Стотысячная толпа зрителей одобрительно загудела. Она не знала то, что знала свита Нерона: за отказ выйти на смерть Поппея начнёт презирать Иосифа. Ему трудно, а скорей всего невозможно будет жить в Риме, потому что все пролетарии станут кричать Иосифу: «Привет тебе, который струсил!» не пытаясь узнать, что заставило его струсить. Потому что трусливый человек всегда вызывал только презрение, но не любопытство. Никто не понял бы Иосифа и на родине, и те, кто умирал на каменоломнях.
– Я жду, – милостивым, добродушным голосом сказал Нерон, наслаждаясь своей игрой.
– Август, где моё оружие?
Иосиф рывком, разрывая материю, сорвал с себя одежду, бросил под ноги, оставив на теле набедренную повязку. Принял от центуриона дубовое копьё с обожжённым концом. Древние римляне обжигали конец палки, чтобы он не расщеплялся и был округлым.
– Иосиф, опомнись! – с дрожью в голосе воскликнул Нерон. – Не горячись. Ты волен отказаться от схватки, – мягким отческим голосом добавил император.
Иосиф не посмотрел на Поппею, не взглянул выше, где на скамьях всадников сидели Акта, Тиберий, царица Береника. Все лица для Иосифа слились в одну массу. Он не подошёл к лестнице, а шагнул сразу в пустоту, полетел вниз с орхестры. Мягко опустился на песок и тотчас взглянул в противоположную сторону арены, туда, где находилась решётка. За нею был ход в тёмные подтрибунные помещения. Там в темноте ждали своей минуты гладиаторы и хищники. Напротив решётки стоял столб. Он был весь ободран когтями зверей.
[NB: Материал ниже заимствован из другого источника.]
Lemma triple_visFull k F n :
  lasting F -> 0 <= n <= pcap ->
  triple vproducer_contract (producing k F) (VProducer.isFull p n)
    (fun full m => exists k', (heads_known k k' /\ (full = false -> room k' n) /\ (room k n -> full = false)) /\ producing k' F m).
Proof.
  intros HF Hn. apply triple_vproducing. intros k0 m0 Hk0 Hh0. pose proof (vx_producer _ _ _ _ (vch_connected _ _ Hk0)) as [_ Ecn Epl _ _ _ _ _ _].
  destruct (vconnected_sizes _ (vch_connected _ _ Hk0)) as (_ & _ & ? & ? & ?).
  unfold VProducer.isFull. rewrite Ecn, Epl. change (Base.circular_buffer_at (gCapacity g) (vProducerCounts g)) with (buffer_of PC).
  change (Base.circular_buffer_at pcap (vProducerPayloads g)) with (buffer_of PP).
  apply triple_vproducer_depth; [done..|]. intros v Hv ? ?. cbn [CircularBuffer.getCapacity CircularBuffer._capacity buffer_of Base.circular_buffer_at cap_of] in *.
  case_bool.
  { apply triple_ret. intros m Hm. exists (set_tl PC v k). split_and!; [by apply set_tl_known|done| |done]. intros [? ?]. lia. }
  apply triple_vproducer_depth; [done..|]. intros w Hw ? ?. cbn [set_tl same fst snd cap_of] in *. apply triple_ret. intros m Hm.
  exists (set_tl PP w (set_tl PC v k)). rewrite wrap64_small by size_lia. split_and!; [| | |done].
  - etrans; apply set_tl_known; done.
  - rewrite Z.gtb_ltb, Z.ltb_ge. intros Hb. unfold room. cbn. lia.
  - intros [? ?]. case_bool; [lia|done].
Qed.

(** The slots of the coordination buffers. *)
Lemma slots_payloads : slots_ok (VProducer.ccm p) PP (VProducer._consumerCoordinationBufferForPayloads p) (VConsumer.payloadsBuffer c) (VProducer.payloadsBuffer p).
Proof. intros m [_ [] [] ? ? ? ? _]. by split_and!. Qed.

Lemma slots_counts : slots_ok (VProducer.ccm p) PC (VProducer._consumerCoordinationBufferForCounts p) (VConsumer.countsBuffer c) (VProducer.countsBuffer p).
Proof. intros m [_ [] [] ? ? ? ? _]. by split_and!. Qed.

(** The bytes of a message are stored and announced. *)
Lemma triple_push_payload k src sp msg hp :
  sent k hp -> room k (Z.of_nat (length msg)) -> t0 <= hp < last -> message hp = Some msg ->
  triple vproducer_contract (producing k (source src sp msg)) (VProducer.push_payload p src (Z.of_nat (length msg)))
    (fun _ => producing (set_hd CP (start_of (hp + 1)) (set_hd PP (start_of (hp + 1)) k)) (placed hp msg)).
Proof.
  intros (E1 & E2 & E3 & E4) [? ?] Hhp Hm. pose proof (start_of_succ hp msg ltac:(lia) Hm) as Hsucc. pose proof (start_of_mono (hp + 1) last ltac:(lia)).
  pose proof start_of_last. pose proof (Forall_lookup_1 _ _ _ _ Hfits Hm) as Hl. cbn in Hl. pose proof (lasting_placed hp msg Hl) as Lp.
  apply triple_vproducing. intros k0 m0 Hk0 _. pose proof (vx_producer _ _ _ _ (vch_connected _ _ Hk0)) as [_ _ Epl _ _ _ _ _ _].
  unfold VProducer.push_payload, VProducer.getPayloadHeadPosition. rewrite Epl.
  change (Base.circular_buffer_at pcap (vProducerPayloads g)) with (buffer_of PP).
  apply triple_assoc_back. eapply triple_bind; [apply triple_vplace; [by rewrite E1|by rewrite E1|lia]|intros []; cbn beta]. rewrite E1.
  eapply triple_bind; [apply fenceImplLocal_atomic; [apply _|by apply producing_vquiet]|intros []; cbn beta].
  eapply triple_bind; [apply triple_vadvance; [done|done|lia|cbn [cap_of]; lia|lia|]|intros []; cbn beta].
  { intros k' m Hk' Hh _. destruct (vch_order _ _ Hk') as [? (? & ? & ?) [? ?] ?], (Hh PP) as [EP LP], (Hh PC) as [EC _], (Hh CC) as [ECC _], (Hh CP) as [ECP _].
    specialize (LP eq_refl). split; [|apply Hk']. split; cbn; [done|split_and!; lia|split; [rewrite EC, E1; lia|done]|done]. }
  rewrite E3, <- Hsucc. set (k1 := set_hd PP (start_of (hp + 1)) k).
  eapply triple_bind; [eapply (triple_vpublish _ PP); [done|done|apply slots_payloads|]|intros []; cbn beta].
  { intros k' m Hk' Hh. destruct (vch_order _ _ Hk') as [? (? & ? & ?) [? ?] ?], (Hh PP) as [EP _], (Hh CC) as [ECC _]. cbn in EP, ECC.
    split; cbn; [done|split_and!; lia|split; [done|rewrite ECC, E2; lia]|done]. }
  apply fenceImplLocal_atomic; [apply _|by apply producing_vquiet].
Qed.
Когда они выскакивали из темноты, испытывая страх, то всегда бросались на столб и вонзали в него свои когти, как если бы дерево было их врагом. Но зверьё этим броском старалось запугать врагов, будучи сами в ужасе от яркого света, от обилия людей, от тысяч глаз, направленных на них.
Быстрым шагом Иосиф направился к деревянному столбу, который мог стать его естественным защитником и союзником в бою. Но из-за решётки за Иосифом следили глаза. И едва он поспешил к столбу, как тотчас заскрипели блоки, взвизгнула железная решётка, что взлетела вверх. Она открыла тёмный ход. В глубине подземного коридора прозвучал рёв хищника.
Иосиф бросился бегом к столбу. Но льва разгоняли опытные в таком деле рабы. Они били его и кололи длинными палками из-за ограждения. И он, завывая и поджимая хвост, прыжками выскочил из коридора. И по привычке метнулся на столб, опередив бежавшего Иосифа. Голая шкура льва была в шрамах, а его морда – порублена мечами. Это был людоед, который питался только мясом погибших гладиаторов и тех, кого он сам убивал на арене.
Нерон плотно прижал к глазнице изумрудный камень и подался телом вперёд, боясь что-либо упустить из кровавого зрелища. Поппея прикрыла глаза ресницами, чтобы не видеть, как лев начнёт поедать тело того, кого она так страстно целовала всю ночь.
Когда лев, полный ярости и страха, по привычке молниеносно прыгнул из коридора на столб и ударил по нему когтями, столб качнулся и начал медленно заваливаться. Он был подпилен внизу. Это увидел бежавший к столбу Иосиф. Но зрители были уверены, что лев сломал его могучим ударом лап. На трибунах прозвучал людской гул восхищения зверем.
Нерон одобрительно загудел носом. Полководцы, патриции, сенаторы, сидевшие рядом и за спиной императора в орхестре, откликнулись слитным гудением и ударами в ладоши. Зрители огромного цирка разразились аплодисментами, воплями приветствия людоеду. Он привык выступать на арене, где всегда его ожидало мясо, живое, от которого всегда исходил запах страха. И этот страх лев улавливал, мчась по тёмному коридору к светлому пятну выхода наверх, на арену.
По запаху, ещё не видя человека, зверь понял, как он выглядел, насколько он был силён, что в нём могло быть опасным для людоеда. Людоед не уловил запах металла, который часто оставлял на его боках и голове шрамы. Человек был беззащитен, как кусок мяса, брошенный в тёмную клетку льву.
Иосиф не остановил свой бег, зная, что любой хищник не умел защищаться. В этом был шанс на победу, на жизнь.
Лев находился боком к Иосифу, когда начал заваливаться столб. Лев не взглянул в сторону человека, боясь встретиться с ним взглядом. Он взвился в воздух, распластался на нём в прыжке длинным телом и резко поджал задние лапы, чтобы обрушиться на человека всеми четырьмя лапами и одним слитным рывком разорвать его на части. Людоед так делал всегда. Он помнил удары железом по голове, и выбросил лапы вперёд так, чтобы они закрыли голову, но в момент поджатия задних лап, положение тела хищника изменилось в воздухе, голова поднялась над передними лапами.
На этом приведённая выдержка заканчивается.